Every day he would ask Jesus the tough questions, and Jesus would answer. He would describe these running dialogues to me. The answers he received were always simple to follow and filled with wisdom. And Regi always obeyed.
Regi was, like Jesus, all about relationships. He insisted on friendship. And for him, friendship was all about being present with others. He preferred face to face but also used other methods. It could be a simple text exchange. Or a half-hour phone call.
His ministry, his calling for the last twenty years, was mentoring younger Christian men. They were always in their thirties and early forties. They were married with kids, living the life of the world and out of answers.
That’s where Regi would step in. At thirty-three years old, he was once there, too. His wife of twelve years walked out and said,” I can’t do this anymore. You take the kids.”
He put the kids to bed and went into the yard of his Cobb County home. He looked to the stars and cried, “God help me.”

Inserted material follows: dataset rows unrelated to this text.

(** ** The draws and the scores *)

Lemma dict_get_set_other {V} (k k' : string) (v : V) (d : dict V) :
  k' <> k -> dict_get k' (dict_set k v d) = dict_get k' d.
Proof.
  intros Hne. induction d as [|[k0 v0] d IH]; simpl.
  - destruct (String.eqb_spec k' k); [contradiction | reflexivity].
  - destruct (String.eqb_spec k k0) as [->|Hk]; simpl.
    + destruct (String.eqb_spec k' k0); [contradiction | reflexivity].
    + now rewrite IH.
Qed.

Lemma uniform_dict_labels {num} `{Number num} (a b : num) (g : Rng num) :
  fst (uniform_dict a b (map Emotion_value Emotion_members) g)
  = [ ("joy", a + (b - a) * g 0%nat); ("anger", a + (b - a) * g 1%nat);
      ("sadness", a + (b - a) * g 2%nat); ("surprise", a + (b - a) * g 3%nat);
      ("fear", a + (b - a) * g 4%nat); ("disgust", a + (b - a) * g 5%nat);
      ("neutral", a + (b - a) * g 6%nat) ]%num.
Proof. reflexivity. Qed.

(** X12. Whatever the arithmetic, [analyze_emotion_with_confidence] returns
    the label of [analyze_emotion] and takes eight draws: the draw number i
    (from 0) makes the raw score of the i-th label of [Emotion], the eighth
    makes the confidence, and the score returned for a label other than the
    detected one is its raw score over the total; the draw made for the
    detected label is overwritten. *)
Theorem analyze_emotion_with_confidence_draws {num} `{Number num}
  (text : string) (g : Rng num) :
  let '((emotion, confidence, scores), g') :=
    analyze_emotion_with_confidence lower text g in
  emotion = analyze_emotion lower text
  /\ confidence = (ndec 7 1 + (ndec 95 2 - ndec 7 1) * g 7%nat)%num
  /\ (forall n, g' n = g (8 + n)%nat)
  /\ forall i e,
       nth_error Emotion_members i = Some e -> e <> emotion ->
       dict_get (Emotion_value e) scores
       = Some ((ndec 1 1 + (ndec 3 1 - ndec 1 1) * g i)
               / sum (dict_values (raw_scores lower text g)))%num.
Proof.
  unfold analyze_emotion_with_confidence, raw_scores, raw_confidence.
  set (e0 := analyze_emotion lower text). clearbody e0.
  pose proof (uniform_dict_labels (ndec 1 1) (ndec 3 1) g) as E.
  pose proof (uniform_dict_rng (ndec 1 1) (ndec 3 1)
                (map Emotion_value Emotion_members) g) as R.
  destruct (uniform_dict _ _ _ g) as [d g1]. cbn [fst snd] in E, R. subst d.
  unfold uniform, random. cbn [fst snd].
  rewrite (R 0%nat). cbn [List.length map Emotion_members Nat.add].
  split; [reflexivity|]. split; [reflexivity|]. split.
  - intros n. rewrite (R (S n)). cbn [List.length map Emotion_members].
    f_equal.
  - intros i e Hi Hne.
    rewrite (dict_get_map (fun v => ndiv v _)).
    rewrite dict_get_set_other by (destruct e, e0; congruence || discriminate).
    do 7 (destruct i as [|i]; [injection Hi as <-; reflexivity|]).
    destruct i; discriminate.
Qed.
(** [ensureContext()]. *)
Definition ensureContext (P : Playwright) : Tool BrowserContext :=
  m ← getManager;
  match context m with
  | Some c => mret c
  | None =>
      b ← ensureBrowser P;
      c ← await (browser_newContext P b);
      m ← getManager;
      setManager {| browser := browser m; context := Some c; page := page m |};;
      mret c
  end.

(** [ensurePage()]. *)
Definition ensurePage (P : Playwright) : Tool Page :=
  m ← getManager;
  match page m with
  | Some p => mret p
  | None =>
      c ← ensureContext P;
      p ← await (context_newPage P c);
      m ← getManager;
      setManager {| browser := browser m; context := context m; page := Some p |};;
      mret p
  end.

(** One [if (this.x) { await this.x.close(); this.x = null; }] of
    [closeBrowser()]. *)
Definition closePage (P : Playwright) : Tool unit :=
  m ← getManager;
  match page m with
  | Some p =>
      awaitDone (page_close P p);;
      m ← getManager;
      setManager {| browser := browser m; context := context m; page := None |}
  | None => mret tt
  end.

Definition closeContext (P : Playwright) : Tool unit :=
  m ← getManager;
  match context m with
  | Some c =>
      awaitDone (context_close P c);;
      m ← getManager;
      setManager {| browser := browser m; context := None; page := page m |}
  | None => mret tt
  end.

Definition closeBrowserObject (P : Playwright) : Tool unit :=
  m ← getManager;
  match browser m with
  | Some b =>
      awaitDone (browser_close P b);;
      m ← getManager;
      setManager {| browser := None; context := context m; page := page m |}
  | None => mret tt
  end.

(** [closeBrowser()]. *)
Definition closeBrowser (P : Playwright) : Tool unit :=
  closePage P;;
  closeContext P;;
  closeBrowserObject P.

(** [getCurrentPage()]. *)
Definition getCurrentPage : Tool (option Page) :=
  m ← getManager; mret (page m).

(** [setViewport(width, height)]. *)
Definition setViewport (P : Playwright) (width height : string) : Tool unit :=
  p ← ensurePage P;
  awaitDone (page_setViewportSize P p width height).

(** *** Responses *)

(** One item of [content]: [{ type: "text", text }] (the text is
    [undefined] when [JSON.stringify] gave none) or [{ type: "image", data,
    mimeType }]. *)
Inductive Content :=
  | TextContent (body : option string)
  | ImageContent (data mimeType : string).

(** What the request handler returns. *)
Record Reply := mkReply {
  content : list Content;
  replyIsError : bool
}.

(** The same response object, as the recording tools build it. *)
Definition ofResponse (r : Response) : Reply :=
  {| content := [TextContent (Some (text r))]; replyIsError := isError r |}.

Definition replyText (t : string) : Tool Reply :=
  mret {| content := [TextContent (Some t)]; replyIsError := false |}.

(** One of the three recording tools, inside the whole handler. *)
Definition recordingTool (h : Handler Response) : Tool Reply :=
  r ← liftHandler h; mret (ofResponse r).

(** [Schema.parse(args)]: the parsed fields, or a throw that names every
    offending field. *)
Definition validated {A} (R : Runtime) (parsed : option A) (issues : list string) : Tool A :=
  match parsed with
  | Some a => mret a
  | None => raise (zodMessage (env R) issues)
  end.

(** *** The automation tools *)

Section Tools.

Variable R : Runtime.
(** The value [Date.now()] has during the call. *)
Variable now : Z.
Variable args : JsonArgs.

Let P : Playwright := library R.

(** [case "playwright_navigate"]. *)
Definition playwright_navigate : Tool Reply :=
  let u := requiredUrl (isUrl R) args "url" in
  let waitUntil :=
    optionalEnum ["load"; "domcontentloaded"; "networkidle"; "commit"] args "waitUntil" in
  '(u, waitUntil) ← validated R (a ← u; b ← waitUntil; Some (a, b))
                      (issue "url" u ++ issue "waitUntil" waitUntil);
  p ← ensurePage P;
  awaitDone (page_goto P p u (default "networkidle" waitUntil));;
  record now (Recorded.navigate u);;
  replyText ("Successfully navigated to " +:+ u).

(** [case "playwright_screenshot"]. *)
Definition playwright_screenshot : Tool Reply :=
  let screenshotName := requiredString args "name" in
  let fullPage := optionalBoolean args "fullPage" in
  '(screenshotName, fullPage) ← validated R (a ← screenshotName; b ← fullPage; Some (a, b))
                                  (issue "name" screenshotName ++ issue "fullPage" fullPage);
  p ← ensurePage P;
  screenshot ← await (page_screenshot P p (default false fullPage));
  record now (Recorded.screenshot screenshotName);;
  mret {| content := [ TextContent (Some ("Screenshot captured: " +:+ screenshotName));
                       ImageContent screenshot "image/png" ];
          replyIsError := false |}.

(** [case "playwright_click"]. *)
Definition playwright_click : Tool Reply :=
  let sel := requiredString args "selector" in
  let button := optionalEnum ["left"; "right"; "middle"] args "button" in
  let clickCount := optionalNumber args "clickCount" in
  '(sel, button, clickCount) ← validated R (a ← sel; b ← button; c ← clickCount; Some (a, b, c))
      (issue "selector" sel ++ issue "button" button ++ issue "clickCount" clickCount);
  p ← ensurePage P;
  awaitDone (page_click P p sel button clickCount);;
  record now (Recorded.click sel);;
  replyText ("Clicked element: " +:+ sel).

(** [case "playwright_fill"]. *)
Definition playwright_fill : Tool Reply :=
  let sel := requiredString args "selector" in
  let v := requiredString args "value" in
  '(sel, v) ← validated R (a ← sel; b ← v; Some (a, b))
                (issue "selector" sel ++ issue "value" v);
  p ← ensurePage P;
  awaitDone (page_fill P p sel v);;
  record now (Recorded.fill sel v);;
  replyText ("Filled " +:+ sel +:+ " with: " +:+ v).

(** [case "playwright_type"]. *)
Definition playwright_type : Tool Reply :=
  let sel := requiredString args "selector" in
  let txt := requiredString args "text" in
  let delay := optionalNumber args "delay" in
  '(sel, txt, delay) ← validated R (a ← sel; b ← txt; c ← delay; Some (a, b, c))
      (issue "selector" sel ++ issue "text" txt ++ issue "delay" delay);
  p ← ensurePage P;
  awaitDone (page_type P p sel txt delay);;
  record now (Recorded.typeText sel txt);;
  replyText ("Typed " +:+ dq +:+ txt +:+ dq +:+ " into " +:+ sel).

(** The text of [playwright_extract_text] for several elements:
    [els.map((el) => el.textContent || "")], then the join or the notice. *)
Definition extractedTexts (contents : list (option string)) : string :=
  let texts := map (fun t => orElse (default "" t) "") contents in
  if decide (0 < length texts) then joinWith nl texts else "(no elements found)".

(** [case "playwright_extract_text"]. *)
Definition playwright_extract_text : Tool Reply :=
  let sel := requiredString args "selector" in
  let multiple := optionalBoolean args "multiple" in
  '(sel, multiple) ← validated R (a ← sel; b ← multiple; Some (a, b))
                       (issue "selector" sel ++ issue "multiple" multiple);
  p ← ensurePage P;
  if default false multiple : bool then
    contents ← await (page_textContents P p sel);
    replyText (extractedTexts contents)
  else
    t ← await (page_textContent P p sel);
    replyText (orElse (default "" t) "(empty)").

It was right then that he made the deal of his life. “Save me from me. Save my marriage. Lead me in this life. I am yours…all yours.”
He gave his life to Jesus.
He was born again. Regi was at that moment a new man in Christ. The old Regi was gone, and the new man was born.
His wife did return a few days later. He told her, “I’ve changed. I repented and gave my life to Jesus. I’m so sorry for what I did to you and the kids. Please give me a second chance.”
She said, “It looks like you changed, but we will see. Let’s take one day at a time.”
Miriam and Regi were married for fifty years. For forty of those years, he tried to make her a personal development project. For forty years, they fought and loved and lived full lives. One day Regi realized, Miriam lives the life she loves and enjoys. She has more of the peace of God than I do. This realization led to acceptance and a love so deep he cried whenever he talked about her.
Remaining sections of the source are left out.